All lines from the one with "let '(r, self') := step self c in" to the end of the entries below must be written out exactly. Leave out any other line.

START Exercise inputs

(** * New Job Pal: the generation, document-assembly and mock-interview core

    A shallow embedding of the parts of [server.js] that extract a result
    object from the model's text, store it as a per-job artifact, map it to
    the slots of a document template, repair the rendered document, and drive
    the mock-interview sessions; followed by the properties of those parts.

    Conventions of the embedding:
    - a JavaScript string is the list of its UTF-16 code units ([list N]);
    - a value read from JSON is a [value]; an object is a finite map from
      property names to values (stdpp's [gmap]), so only what property reads
      observe is modelled (not the enumeration order of the properties);
    - a [try { ... } catch] is the [res] monad below: a handler either goes on,
      answers the request early, or throws and is answered by its [catch];
    - everything a request takes from outside the process (the model's reply,
      the clock, fresh UUIDs, the template files) is a field of [env]. *)

From Stdlib Require Import ZArith NArith List String Ascii Lia Bool.
From stdpp Require Import base tactics option list gmap.
Import ListNotations.

#[local] Set Warnings "-register-all".

(* ------------------------------------------------------------------------ *)
(** ** JavaScript strings *)
(* ------------------------------------------------------------------------ *)

Abbreviation jsstring := (list N).

(** An ASCII literal as a JavaScript string. *)
Definition js (s : string) : jsstring :=
  map N_of_ascii (list_ascii_of_string s).

(** The same, with every ['] standing for a double quote: JSON text is
    written this way below. *)
Definition jq (s : string) : jsstring :=
  map (fun c => if (c =? 39)%N then 34%N else c) (js s).

Module Str.

(** [WhiteSpace] and [LineTerminator] of ECMAScript: the class [\s] of a
    regular expression and the characters [String.prototype.trim] strips. *)
Definition is_space (c : N) : bool :=
  ((9 <=? c) && (c <=? 13) || (c =? 32) || (c =? 160) || (c =? 5760)
   || (8192 <=? c) && (c <=? 8202) || (c =? 8232) || (c =? 8233)
   || (c =? 8239) || (c =? 8287) || (c =? 12288) || (c =? 65279))%N.

Fixpoint drop_while (f : N -> bool) (s : jsstring) : jsstring :=
  match s with
  | c :: s' => if f c then drop_while f s' else s
  | [] => []
  end.
(** * pyrawsql: the query context of [src/pyrawsql/__init__.py]

    A shallow embedding of the class [QueryContext] (alias allocation and the
    bind-parameter registry with identity-based deduplication), followed by
    the properties of its three methods. *)

From Stdlib Require Import Ascii.
From stdpp Require Import gmap strings list fin_maps pretty.

(** ** The Python runtime, as far as the class observes it *)

(** An object reference.  Two references are the same object exactly when
    they are equal: this is what the operator [is] compares. *)
Definition ref := N.

(** A class is an object too; [type(x)] returns a reference to it, and the
    dictionary [_binds_values] hashes and compares classes by identity. *)
Definition PyType := ref.

Bind Scope N_scope with ref PyType.

(** What a heap cell holds: the class of the object and the data that the
    operator [==] compares. *)
Record PyObject := mkPyObject {
  ob_type : PyType;
  ob_data : Z;
}.

(** The heap at one moment.  Python lets a program assign to [__class__],
    so the class of an object is read from the heap of the moment. *)
Definition Heap := ref → PyObject.

Definition py_is (a b : ref) : bool := bool_decide (a = b).

Definition py_type (heap : Heap) (value : ref) : PyType := ob_type (heap value).

(** [a == b] on two objects of the heap: same class and same data. *)
Definition py_eq (heap : Heap) (a b : ref) : bool :=
  bool_decide (ob_type (heap a) = ob_type (heap b)
               ∧ ob_data (heap a) = ob_data (heap b)).

(** [str(n)] for a non-negative integer. *)
Definition py_str (n : nat) : string := pretty n.

(** A call returns a value or raises an exception, named by its class. *)
Definition exn := string.

Inductive result (A : Type) :=
| Return (a : A)
| Raise (e : exn).
Arguments Return {A} a.
Arguments Raise {A} e.

(** A [dict] keeps its keys in insertion order, and assigning to a key that
    is present replaces the value where it stands. *)
Fixpoint dict_set {V} (d : list (string * V)) (k : string) (v : V)
  : list (string * V) :=
  match d with
  | [] => [(k, v)]
  | (k', v') :: d' =>
      if decide (k' = k) then (k', v) :: d' else (k', v') :: dict_set d' k v
  end.

Fixpoint dict_get {V} (d : list (string * V)) (k : string) : option V :=
  match d with
  | [] => None
  | (k', v') :: d' => if decide (k' = k) then Some v' else dict_get d' k
  end.

Definition dict_keys {V} (d : list (string * V)) : list string := d.*1.

Definition dict_values {V} (d : list (string * V)) : list V := d.*2.

(** ** The part of SQLAlchemy the class calls *)

Module sqlalchemy.

(** [_NoArg.NO_ARG] or a boolean. *)
Inductive NoArgOr (A : Type) := NO_ARG | Arg (a : A).
Arguments NO_ARG {A}.
Arguments Arg {A} a.

(** The keyword arguments that [QueryContext.bindparam] hands over
    unchanged; [default_options] holds the defaults of its signature. *)
Record BindOptions := mkBindOptions {
  type_ : option string;
  unique : bool;
  required : NoArgOr bool;
  quote : option bool;
  callable_ : option ref;
  expanding : bool;
  isoutparam : bool;
  literal_execute : bool;
}.

Definition default_options : BindOptions :=
  {| type_ := None; unique := false; required := NO_ARG; quote := None;
     callable_ := None; expanding := false; isoutparam := false;
     literal_execute := false |}.

(** A [BindParameter] is an object of the library.  The class stores and
    returns references to such objects and never looks inside. *)
Definition BindParameter := ref.

Bind Scope N_scope with BindParameter.

End sqlalchemy.

Import sqlalchemy.

(** The interpreter at the moment of one call of [QueryContext.bindparam]:
    the heap, from which [type(value)] is read, and what the constructor
    [sqlalchemy.bindparam] does at that moment with a key, a value and the
    options: it returns a new [BindParameter] or raises.  The library is
    not part of the repository, so its behaviour is a parameter. *)
Record Runtime := mkRuntime {
  rt_heap : Heap;
  rt_bindparam : string → ref → BindOptions → result BindParameter;
}.

(** ** The class [QueryContext] *)

Record QueryContext := mkQueryContext {
  _aliases : gset string;
  _binds_values : gmap PyType (list (ref * string));
  _binds_count : nat;
  _binds : list (string * BindParameter);
}.

(** [QueryContext.__init__] *)
Definition __init__ : QueryContext :=
  {| _aliases := ∅; _binds_values := ∅; _binds_count := 0; _binds := [] |}.

(** The loop [for bind_value, bind_key in type_group] with its early
    [return bind_key]. *)
Fixpoint scan (type_group : list (ref * string)) (value : ref)
  : option string :=
  match type_group with
  | [] => None
  | (bind_value, bind_key) :: rest =>
      if py_is bind_value value then Some bind_key else scan rest value
  end.

(** [QueryContext.bindparam]: what the call returns or raises, and the
    context after it.  [type_group] is the very list that the dictionary
    holds for the class (a fresh empty one when the class is new), so
    appending to it updates the bucket.  The counter and the bucket are
    updated before the library is called: when that call raises, the
    exception leaves the method and the context keeps both updates, with
    nothing stored in [_binds]. *)
Definition bindparam (rt : Runtime) (self : QueryContext) (value : ref)
    (opts : BindOptions) : result string * QueryContext :=
  let value_type := py_type (rt_heap rt) value in
  let '(type_group, found) :=
    match _binds_values self !! value_type with
    | None => ([], None)
    | Some type_group => (type_group, scan type_group value)
    end in
  match found with
  | Some bind_key => (Return bind_key, self)
  | None =>
      let key := "b" +:+ py_str (_binds_count self) in
      let counted :=
        {| _aliases := _aliases self;
           _binds_values :=
             <[value_type := type_group ++ [(value, key)]]>
               (_binds_values self);
           _binds_count := _binds_count self + 1;
           _binds := _binds self |} in
      match rt_bindparam rt key value opts with
      | Raise e => (Raise e, counted)
      | Return bind =>
          (Return key,
           {| _aliases := _aliases counted;
              _binds_values := _binds_values counted;
              _binds_count := _binds_count counted;
              _binds := dict_set (_binds counted) key bind |})
      end
  end.

(** [QueryContext.get_bindparams] *)
Definition get_bindparams (self : QueryContext) : list BindParameter :=
  dict_values (_binds self).

(** [QueryContext.alias] *)
Definition alias (self : QueryContext) (name : string)
  : string * QueryContext :=
  let name :=
    if decide (name ∈ _aliases self)
    then name +:+ "_" +:+ py_str (size (_aliases self))
    else name in
  (name,
   {| _aliases := {[name]} ∪ _aliases self;
      _binds_values := _binds_values self;
      _binds_count := _binds_count self;
      _binds := _binds self |}).

(** *** A context over its lifetime: a sequence of method calls

    A call of [bindparam] comes with the runtime of its moment.  A caller
    that catches the exception of a call goes on with the context as the
    call left it. *)

Inductive call :=
| Bindparam (rt : Runtime) (value : ref) (opts : BindOptions)
| GetBindparams
| Alias (name : string).

Inductive ret :=
| RetKey (key : string)
| RetRaise (e : exn)
| RetBinds (binds : list BindParameter)
| RetAlias (name : string).

Definition step (self : QueryContext) (c : call) : ret * QueryContext :=
  match c with
  | Bindparam rt value opts =>
      match bindparam rt self value opts with
      | (Return key, self') => (RetKey key, self')
      | (Raise e, self') => (RetRaise e, self')
      end
  | GetBindparams => (RetBinds (get_bindparams self), self)
  | Alias name =>
      let '(name', self') := alias self name in (RetAlias name', self')
  end.

Fixpoint run (self : QueryContext) (cs : list call)
  : list ret * QueryContext :=
  match cs with
  | [] => ([], self)
  | c :: cs' =>
      let '(r, self') := step self c in
      let '(rs, self'') := run self' cs' in
      (r :: rs, self'')
  end.

(** ** The flat registry of the design notes

    The same registry without the buckets: one ordered list of all
    [(value, key)] pairs, scanned with the same identity test; the
    statements of a miss come in the order of the class. *)

Record FlatContext := mkFlatContext {
  flat_aliases : gset string;
  flat_values : list (ref * string);
  flat_count : nat;
  flat_binds : list (string * BindParameter);
}.

Definition flat_init : FlatContext :=
  {| flat_aliases := ∅; flat_values := []; flat_count := 0;
     flat_binds := [] |}.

END Exercise inputs

**Expected output**
      let '(r, self') := step self c in
      let '(rs, self'') := run self' cs' in
      (r :: rs, self'')
  end.

(** ** The flat registry of the design notes

    The same registry without the buckets: one ordered list of all
    [(value, key)] pairs, scanned with the same identity test; the
    statements of a miss come in the order of the class. *)

Record FlatContext := mkFlatContext {
  flat_aliases : gset string;
  flat_values : list (ref * string);
  flat_count : nat;
  flat_binds : list (string * BindParameter);
}.

Definition flat_init : FlatContext :=
  {| flat_aliases := ∅; flat_values := []; flat_count := 0;
     flat_binds := [] |}.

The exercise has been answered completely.